◆ **DATA SHOWN**:
(** * Theorems *)

(** ** Runs and logs *)

(** [run] against any environment is covered by [post]. *)
Lemma post_run R (p : prog R) :
  forall Q E w, post p Q -> Q (trace (run E p w)) (result (run E p w)).
Proof.
  induction p as [r | e | q k IH]; intros Q E w HQ; simpl in *.
  - exact HQ.
  - exact HQ.
  - destruct HQ as [Hraise Hcont].
    destruct (respond E q w) as [[e | x] w']; simpl.
    + apply Hraise.
    + apply (IH x (fun tr res => Q (Entry q (inr x) :: tr) res)), Hcont.
Qed.

(** A run of a single request is the environment's answer to it. *)
Lemma run_call E (q : request) (w : world E) :
  run E (call q) w =
    {| trace := [Entry q (fst (respond E q w))];
       result := fst (respond E q w);
       final := snd (respond E q w) |}.
Proof.
  unfold call. simpl.
  destruct (respond E q w) as [[e | x] w']; reflexivity.
Qed.

(** Splits a hypothesis [In en tr] over a log given entry by entry. *)
Ltac in_log H :=
  repeat (destruct H as [H | H]; [subst | ]); try contradiction.

(** Closes [single_shot] on a log given entry by entry. *)
Ltac single_shot_tac :=
  split;
  [ intros ep; destruct ep; cbn; lia
  | let en := fresh "en" in
    let Hin := fresh "Hin" in
    let e := fresh "e" in
    let He := fresh "He" in
    intros en Hin e He; cbn in Hin; in_log Hin;
    cbn in He; try discriminate He;
    injection He as <-;
    (split;
     [ reflexivity
     | match goal with
       | |- exists tr0, ?tr = _ /\ _ =>
           exists (removelast tr); split; reflexivity
       end ]) ].

Lemma ask_single_shot query model :
  post (ask query model) single_shot.
Proof.
  unfold ask. simpl. split.
  - intros e. single_shot_tac.
  - intros r. destruct (index (choices r) 0) as [e | c]; simpl;
      single_shot_tac.
Qed.

Lemma num_tokens_single_shot text model :
  post (num_tokens text model) single_shot.
Proof.
  unfold num_tokens. simpl. split.
  - intros e. single_shot_tac.
  - intros enc. split.
    + intros e. single_shot_tac.
    + intros toks. single_shot_tac.
Qed.

Lemma create_embeddings_single_shot texts model :
  post (create_embeddings texts model) single_shot.
Proof.
  unfold create_embeddings. simpl. split.
  - intros e. single_shot_tac.
  - intros r. single_shot_tac.
Qed.

(** ** Python indexing and comprehensions *)

Lemma index_of_nat {A} (l : list A) (i : nat) (x : A) :
  index l (Z.of_nat i) = inr x <-> nth_error l i = Some x.
Proof.
  unfold index, len.
  destruct (Z.ltb_spec (Z.of_nat i) 0) as [Hneg | _]; [lia |].
  rewrite Nat2Z.id.
  destruct (Z.leb_spec 0 (Z.of_nat i)) as [_ | Hneg]; [| lia].
  destruct (Z.ltb_spec (Z.of_nat i) (Z.of_nat (length l))) as [Hlt | Hge];
    simpl.
  - destruct (nth_error l i) as [y |] eqn:Hy.
    + split; intros [= ->]; reflexivity.
    + split; intros H; discriminate H.
  - split; [intros H; discriminate H |].
    intros H.
    assert (Hi : i < length l) by (apply nth_error_Some; congruence).
    lia.
Qed.

Lemma index_0_cons {A} (l : list A) (a : A) :
  index l 0 = inr a -> exists rest, l = a :: rest.
Proof.
  intros H. apply (index_of_nat l 0 a) in H.
  destruct l as [| b rest]; simpl in H; [discriminate H |].
  injection H as ->. now exists rest.
Qed.

Lemma comprehension_nth {A B} (f : A -> exception + B) (l : list A) :
  forall bs,
    comprehension f l = inr bs ->
    length bs = length l /\
    forall i a, nth_error l i = Some a ->
                exists b, nth_error bs i = Some b /\ f a = inr b.
Proof.
  induction l as [| a l IH]; simpl; intros bs H.
  - injection H as <-. split; [reflexivity |].
    intros [| i] a' Ha; discriminate Ha.
  - destruct (f a) as [e | b] eqn:Hfa; [discriminate H |].
    destruct (comprehension f l) as [e | bs'] eqn:Hrec; [discriminate H |].
    injection H as <-.
    destruct (IH bs' eq_refl) as [Hlen Hnth].
    split; [simpl; now rewrite Hlen |].
    intros [| i] a' Ha; simpl in *.
    + injection Ha as <-. now exists b.
    + now apply Hnth.
Qed.

Lemma comprehension_total {A B} (f : A -> exception + B) (l : list A) :
  (forall a, In a l -> exists b, f a = inr b) ->
  exists bs, comprehension f l = inr bs.
Proof.
  induction l as [| a l IH]; simpl; intros Hf.
  - now exists [].
  - destruct (Hf a (or_introl eq_refl)) as [b ->].
    destruct IH as [bs ->]; [intros a' Ha'; apply Hf; now right |].
    now exists (b :: bs).
Qed.

Lemma range_len_nth {A} (l : list A) (i : nat) :
  i < length l -> nth_error (range (len l)) i = Some (Z.of_nat i).
Proof.
  intros Hi. unfold range, len. rewrite Nat2Z.id.
  rewrite nth_error_map, nth_error_seq.
  destruct (Nat.ltb_spec i (length l)) as [_ | Hge]; [reflexivity | lia].
Qed.

Lemma range_len_length {A} (l : list A) :
  length (range (len l)) = length l.
Proof.
  unfold range, len. now rewrite Nat2Z.id, length_map, length_seq.
Qed.

Lemma range_len_In {A} (l : list A) (z : Z) :
  In z (range (len l)) -> exists i, z = Z.of_nat i /\ i < length l.
Proof.
  unfold range, len. rewrite Nat2Z.id. intros H.
  apply in_map_iff in H. destruct H as [i [<- Hi]].
  apply in_seq in Hi. exists i. split; [reflexivity | lia].
Qed.

(** ** The points built from the vectors and the chunks *)

Section Points.
Import Search101.

Variables (vectors : list (list float)) (texts : list Document).

Lemma points_of_nth ps :
  points_of vectors texts = inr ps ->
  length ps = length vectors /\
  forall i, i < length vectors ->
    exists v t, nth_error vectors i = Some v /\
                nth_error texts i = Some t /\
                nth_error ps i = Some (point_at i v t).
Proof.
  unfold points_of. intros H.
  apply comprehension_nth in H. destruct H as [Hlen Hnth].
  rewrite range_len_length in Hlen. split; [exact Hlen |].
  intros i Hi.
  destruct (Hnth i (Z.of_nat i) (range_len_nth vectors Hi)) as [p [Hp Hf]].
  simpl in Hf.
  destruct (index vectors (Z.of_nat i)) as [e | v] eqn:Hv;
    [discriminate Hf |].
  destruct (index texts (Z.of_nat i)) as [e | t] eqn:Ht;
    [discriminate Hf |].
  simpl in Hf. injection Hf as <-.
  apply index_of_nat in Hv. apply index_of_nat in Ht.
  exists v, t. repeat split; assumption.
Qed.

Lemma points_of_In ps p :
  points_of vectors texts = inr ps ->
  In p ps ->
  exists i v t, nth_error vectors i = Some v /\
                nth_error texts i = Some t /\
                nth_error ps i = Some p /\
                p = point_at i v t.
Proof.
  intros Hps Hin.
  destruct (points_of_nth Hps) as [Hlen Hnth].
  apply In_nth_error in Hin. destruct Hin as [i Hi].
  assert (Hlt : i < length vectors).
  { rewrite <- Hlen. apply nth_error_Some. congruence. }
  destruct (Hnth i Hlt) as [v [t [Hv [Ht Hp]]]].
  exists i, v, t. repeat split; try assumption. congruence.
Qed.

Lemma points_of_ids ps :
  points_of vectors texts = inr ps ->
  map point_id ps = range (len vectors).
Proof.
  intros Hps. destruct (points_of_nth Hps) as [Hlen Hnth].
  apply nth_error_ext. intros i.
  rewrite nth_error_map.
  destruct (Nat.lt_ge_cases i (length vectors)) as [Hlt | Hge].
  - destruct (Hnth i Hlt) as [v [t [_ [_ ->]]]]. simpl.
    now rewrite range_len_nth.
  - rewrite (proj2 (nth_error_None ps i)) by lia. simpl.
    symmetry. apply nth_error_None. rewrite range_len_length. lia.
Qed.

(** The comprehension raises only when there are fewer chunks than
    vectors. *)
Lemma points_of_total :
  length vectors <= length texts ->
  exists ps, points_of vectors texts = inr ps.
Proof.
  intros Hle. unfold points_of. apply comprehension_total.
  intros z Hz. apply range_len_In in Hz. destruct Hz as [i [-> Hi]].
  destruct (nth_error vectors i) as [v |] eqn:Hv;
    [| apply nth_error_None in Hv; lia].
  destruct (nth_error texts i) as [t |] eqn:Ht;
    [| apply nth_error_None in Ht; lia].
  apply index_of_nat in Hv. apply index_of_nat in Ht.
  simpl. rewrite Hv, Ht. simpl. eauto.
Qed.

End Points.

(** ** The Search-101 session *)

Module Search101Facts.
Import Search101.

Lemma index_0_hd {A} (l : list A) (d a : A) :
  index l 0 = inr a -> hd d l = a.
Proof.
  destruct l as [| b l]; unfold index; simpl; [discriminate |].
  now intros [= ->].
Qed.

Ltac raised_case := intros; discriminate.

◆ **EXERCISE DIRECTIONS**:
Everything from the first line of the records above through the line containing "unfold num_tokens. simpl. split." should be restated word for word; leave out all other lines.

◆ **TASK RESULT**:
(** * Theorems *)

(** ** Runs and logs *)

(** [run] against any environment is covered by [post]. *)
Lemma post_run R (p : prog R) :
  forall Q E w, post p Q -> Q (trace (run E p w)) (result (run E p w)).
Proof.
  induction p as [r | e | q k IH]; intros Q E w HQ; simpl in *.
  - exact HQ.
  - exact HQ.
  - destruct HQ as [Hraise Hcont].
    destruct (respond E q w) as [[e | x] w']; simpl.
    + apply Hraise.
    + apply (IH x (fun tr res => Q (Entry q (inr x) :: tr) res)), Hcont.
Qed.

(** A run of a single request is the environment's answer to it. *)
Lemma run_call E (q : request) (w : world E) :
  run E (call q) w =
    {| trace := [Entry q (fst (respond E q w))];
       result := fst (respond E q w);
       final := snd (respond E q w) |}.
Proof.
  unfold call. simpl.
  destruct (respond E q w) as [[e | x] w']; reflexivity.
Qed.

(** Splits a hypothesis [In en tr] over a log given entry by entry. *)
Ltac in_log H :=
  repeat (destruct H as [H | H]; [subst | ]); try contradiction.

(** Closes [single_shot] on a log given entry by entry. *)
Ltac single_shot_tac :=
  split;
  [ intros ep; destruct ep; cbn; lia
  | let en := fresh "en" in
    let Hin := fresh "Hin" in
    let e := fresh "e" in
    let He := fresh "He" in
    intros en Hin e He; cbn in Hin; in_log Hin;
    cbn in He; try discriminate He;
    injection He as <-;
    (split;
     [ reflexivity
     | match goal with
       | |- exists tr0, ?tr = _ /\ _ =>
           exists (removelast tr); split; reflexivity
       end ]) ].

Lemma ask_single_shot query model :
  post (ask query model) single_shot.
Proof.
  unfold ask. simpl. split.
  - intros e. single_shot_tac.
  - intros r. destruct (index (choices r) 0) as [e | c]; simpl;
      single_shot_tac.
Qed.

Lemma num_tokens_single_shot text model :
  post (num_tokens text model) single_shot.
Proof.
  unfold num_tokens. simpl. split.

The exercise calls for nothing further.